What is the best technology solution (framework/approach) to have a Request Queue in front of a REST service.
so that i can increase the no of instances of REST service for higher availability and by placing Request queue in front to form a service/transaction boundary for the service client.
I need good and lightweight technology/framework choice for Request Queue (java)
Approach to implement a competing consumer with it.
There's a couple of issues here, depending on your goals.
First, it only promotes availability of the resources on the back end. Consider if you have 5 servers handling queue requests on the back end. If one of those servers goes down, then the queued request should fall back in to the queue, and be redelivered to one of the remaining 4 servers.
However, while those back end servers are processing, the front end servers are holding on to the actual, initiating requests. If one of those front end servers fails, then those connections are lost completely, and it will be up to the original client to resubmit the request.
The premise perhaps is that simpler front end systems are at a lower risk for failure, and that's certainly true for software related failure. But networks cards, power supplies, hard drives, etc. are pretty agnostic to such false hopes of man and punish all equally. So, consider this when talking about overall availability.

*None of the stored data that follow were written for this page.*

Lemma run_tick_inv t0 srv s w all s' w' all' :
  inv s w all -> run_tick t0 (s, w, all) srv = (s', w', all') -> inv s' w' all'.
Proof.
  intros [Hpast [_ Hsort] Hlast Hhist Hshort Hwin]. unfold run_tick.
  assert (forall wx, (k_fx w <= k_fx wx)%nat -> Forall (fun t => exists n, (n < k_fx wx)%nat /\ t = env_now n) all)
    as Hpast'.
  { intros wx Hle. eapply Forall_impl; [exact Hpast|]. intros t (n & ? & ->). exists n. split; [lia|done]. }
  assert (gap 0 0 all) as Hg0 by (intros i x y Hx Hy; replace (i + 0)%nat with i in Hy by lia; simplify_eq; lia).
  assert (forall wx c, (k_fx w <= k_fx wx)%nat -> env_now (k_fx wx) - restartRateWindow <= c ->
            filter (fun t => c < t) all = filter (fun t => c < t) (restartHistory s)) as Hhist'.
  { intros wx c Hle Hc. apply Hhist. specialize (Hmono _ _ Hle). lia. }
  destruct (tick srv t0 s w) as [[[s1 r]|e|] w1] eqn:Ht.
  2, 3: pose proof (fx_tick srv t0 s w) as Hle; rewrite Ht in Hle; unfold fx_le in Hle; cbn in Hle;
    intros [= <- <- <-]; split; eauto.
  apply tick_booked in Ht as [Hb Hle]. destruct Hb as [Hh Hl|n Hn Hh Hl|n3 n Hn Hn' Hs kept Hk Hl Hh].
  - intros [= <- <- <-]. split; eauto; [congruence|]. rewrite Hh. eauto.
  - intros [= <- <- <-]. split; eauto; [congruence|]. intros c Hc. rewrite Hh, filter_cut; [eauto|].
    specialize (Hmono n (k_fx w1) ltac:(lia)). lia.
  - intros [= <- <- <-].
    assert (forall t, t ∈ all -> t <= env_now n) as Hbound.
    { intros t Hin. rewrite Forall_forall in Hpast. destruct (Hpast t Hin) as (m & Hm & ->). apply Hmono. lia. }
    split.
    + apply Forall_app. split; [eauto|]. constructor; [|done]. by exists n.
    + split; [intros i x y Hx Hy; replace (i + 0)%nat with i in Hy by lia; simplify_eq; lia|].
      intros i j x y Hij Hx Hy. apply lookup_snoc_Some in Hy as [[Hj Hy]|[Hj <-]].
      * rewrite lookup_app_l in Hx by lia. eauto.
      * apply lookup_snoc_Some in Hx as [[Hi Hx]|[Hi <-]]; [|done]. apply Hbound. by eapply list_elem_of_lookup_2.
    + by rewrite last_snoc.
    + intros c Hc. rewrite Hh, !filter_app. f_equal. unfold kept.
      assert (env_now n - restartRateWindow <= c) as Hcn by (specialize (Hmono n (k_fx w1) ltac:(lia)); lia).
      rewrite filter_cut by done. eauto.
    + apply gap_snoc; [lia|done|]. intros x Hx Hl1.
      assert (last all = Some x) as Hlx by (rewrite last_lookup; by replace (pred (length all)) with (length all - 1)%nat by lia).
      rewrite Hlast, Hlx in Hs. cbn in Hs. bool_to_prop. specialize (Hmono n3 n ltac:(lia)). lia.
    + apply gap_snoc; [lia|done|]. intros x Hx Hl3.
      destruct (Z.lt_ge_cases (env_now n - restartRateWindow) x) as [Hrec|]; [|lia]. exfalso.
      pose proof (recent_three _ _ _ Hsort Hl3 Hx Hrec) as Hthree.
      rewrite Hhist in Hthree by (specialize (Hmono (k_fx w) n ltac:(lia)); lia).
      unfold maxRestartsPerWindow in Hk. fold kept in Hthree. lia.
Qed.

As to design, the back end is a simple process waiting upon a JMS message queue, and processing each message as they come. There are a multitude of examples of this available, and any JMS server will suit at a high level. All you need is to ensure that the message handling is transactional so that if a message processing fails, the message remains in the queue and can be redelivered to another message handler.
Your JMS queue's primary requirement is being clusterable. The JMS server itself is a single point of failure in the system. Lost the JMS server, and your system is pretty much dead in the water, so you'll need to be able to cluster the server and have the consumers and producers handle failover appropriately. Again, this is JMS server specific, most do it, but it's pretty routine in the JMS world.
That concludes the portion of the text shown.